[Opening DATASET RECORDS section]

Definition run_impl (w : world) (tool_input : gmap string string) : M ToolImplOutput :=
  emit (EvRunImpl tool_input) ;;
  code ← match tool_input !! "code" with
         | Some c => ret c
         | None => raise (Exception "'code'")
         end;
  let file_path := default "unknown" (tool_input !! "file_path") in
  logger INFO ("Analyzing code in " +:+ file_path) ;;
  let prompt := prompt_of file_path code in
  try_except
    (response ← call (EvGenerate prompt) (generate w prompt);
     match response with
     | TextResult analysis_result :: _ =>
         ret {| tool_output := analysis_result;
                tool_result_message := "Bug analysis completed for " +:+ file_path |}
     | _ =>
         ret {| tool_output := "Failed to analyze code";
                tool_result_message := "Bug analysis failed" |}
     end)
    (λ e,
       logger ERROR ("Error in bug analysis: " +:+ e) ;;
       ret {| tool_output := "Error during analysis: " +:+ e;
              tool_result_message := "Bug analysis failed" |}).

(** ** [ParallelBugHunter._check_file] *)

(** The four ways out of the chain of tests on [analysis_text]
    (lines 193 to 208), under the names the specification gives them. *)
Inductive verdict := BugsFound | NoBugs | Unknown | Inconclusive.

Definition bug_indicators : list string :=
  ["error"; "bug"; "issue"; "problem"; "fix"; "wrong"; "incorrect"; "fails"].

(** [any(indicator in analysis_text for indicator in bug_indicators)] *)
Definition any_indicator (analysis_text : string) : bool :=
  existsb (λ indicator, Py.contains indicator analysis_text) bug_indicators.

Definition classify (tool_output : string) : verdict :=
  let analysis_text := Py.lower tool_output in
  if Py.startswith analysis_text "bugs_found" then BugsFound
  else if Py.startswith analysis_text "no_bugs" then NoBugs
  else if any_indicator analysis_text then Unknown
  else Inconclusive.

(** [if self.on_bugs_found: self.on_bugs_found(file_path, result.tool_output)] *)
Definition notify (h : hunter) (file_path report : string) : M unit :=
  match on_bugs_found h with
  | Some f => call (EvCallback file_path report) (f file_path report)
  | None => ret tt
  end.

Definition _check_file (h : hunter) (w : world) (file_path : string) : M unit :=
  try_except
    (size ← call (EvGetSize file_path) (getsize w file_path);
     if 50000 <? size then ret tt else
     code ← call (EvOpen file_path) (read_text w file_path);
     if Py.len code <? 50 then ret tt else
     logger INFO ("Checking " +:+ file_path +:+ " for bugs") ;;
     let tool_input : gmap string string :=
       {[ "code" := code; "file_path" := file_path ]} in
     result ← run_impl w tool_input;
     match classify (tool_output result) with
     | BugsFound =>
         logger WARNING ("Bugs found in " +:+ file_path) ;;
         notify h file_path (tool_output result)
     | NoBugs =>
         logger INFO ("No bugs found in " +:+ file_path)
     | Unknown =>
         logger WARNING ("Potential bugs found in " +:+ file_path +:+ " (fallback detection)") ;;
         notify h file_path (tool_output result)
     | Inconclusive => ret tt
     end)
    (λ e, logger ERROR ("Error checking file " +:+ file_path +:+ ": " +:+ e)).

(** ** [ParallelBugHunter._get_python_files] *)

(** The inner [for file in files] of one walk entry. *)
Definition add_files (python_files : gset string) (entry : walk_entry) : gset string :=
  let '(root, _, files) := entry in
  foldl (λ acc file,
           if Py.endswith file ".py" then acc ∪ {[ Py.join root file ]} else acc)
        python_files files.

(** The set built by the time the iteration of the walk ends, normally or
    by an exception. *)
Definition snapshot (w : world) : gset string :=
  foldl add_files ∅ (yields (os_walk w)).

Definition _get_python_files (w : world) : M (gset string) :=
  let python_files := snapshot w in
  match failure (os_walk w) with
  | Some e => logger ERROR ("Error getting Python files: " +:+ e) ;; ret python_files
  | None => ret python_files
  end.

(** ** [ParallelBugHunter._monitor_loop] *)

(** [for x in xs: body(x)] *)
Fixpoint for_each {A} (xs : list A) (body : A → M unit) : M unit :=
  match xs with
  | [] => ret tt
  | x :: xs' => body x ;; for_each xs' body
  end.

(** [await asyncio.sleep(self.check_interval)], for an interval that
    [asyncio.sleep] accepts (the [float] of the constructor, 5.0 unless
    given): the one place where the task is suspended, hence the one place
    where a cancellation reaches it. The loop with an interval that
    [asyncio.sleep] rejects is [monitor_x], further down. *)
Definition sleep (w : world) : M unit :=
  if sleep_cancelled w then (Raise CancelledError, [EvSleep]) else (Ok tt, [EvSleep]).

[Closing DATASET RECORDS section]

TASK DETAILS
Starting with the line that contains "[asyncio.sleep] accepts (the", write out each line through the end of the listing, exactly as it appears, and include nothing else.

SOLUTION
    [asyncio.sleep] accepts (the [float] of the constructor, 5.0 unless
    given): the one place where the task is suspended, hence the one place
    where a cancellation reaches it. The loop with an interval that
    [asyncio.sleep] rejects is [monitor_x], further down. *)
Definition sleep (w : world) : M unit :=
  if sleep_cancelled w then (Raise CancelledError, [EvSleep]) else (Ok tt, [EvSleep]).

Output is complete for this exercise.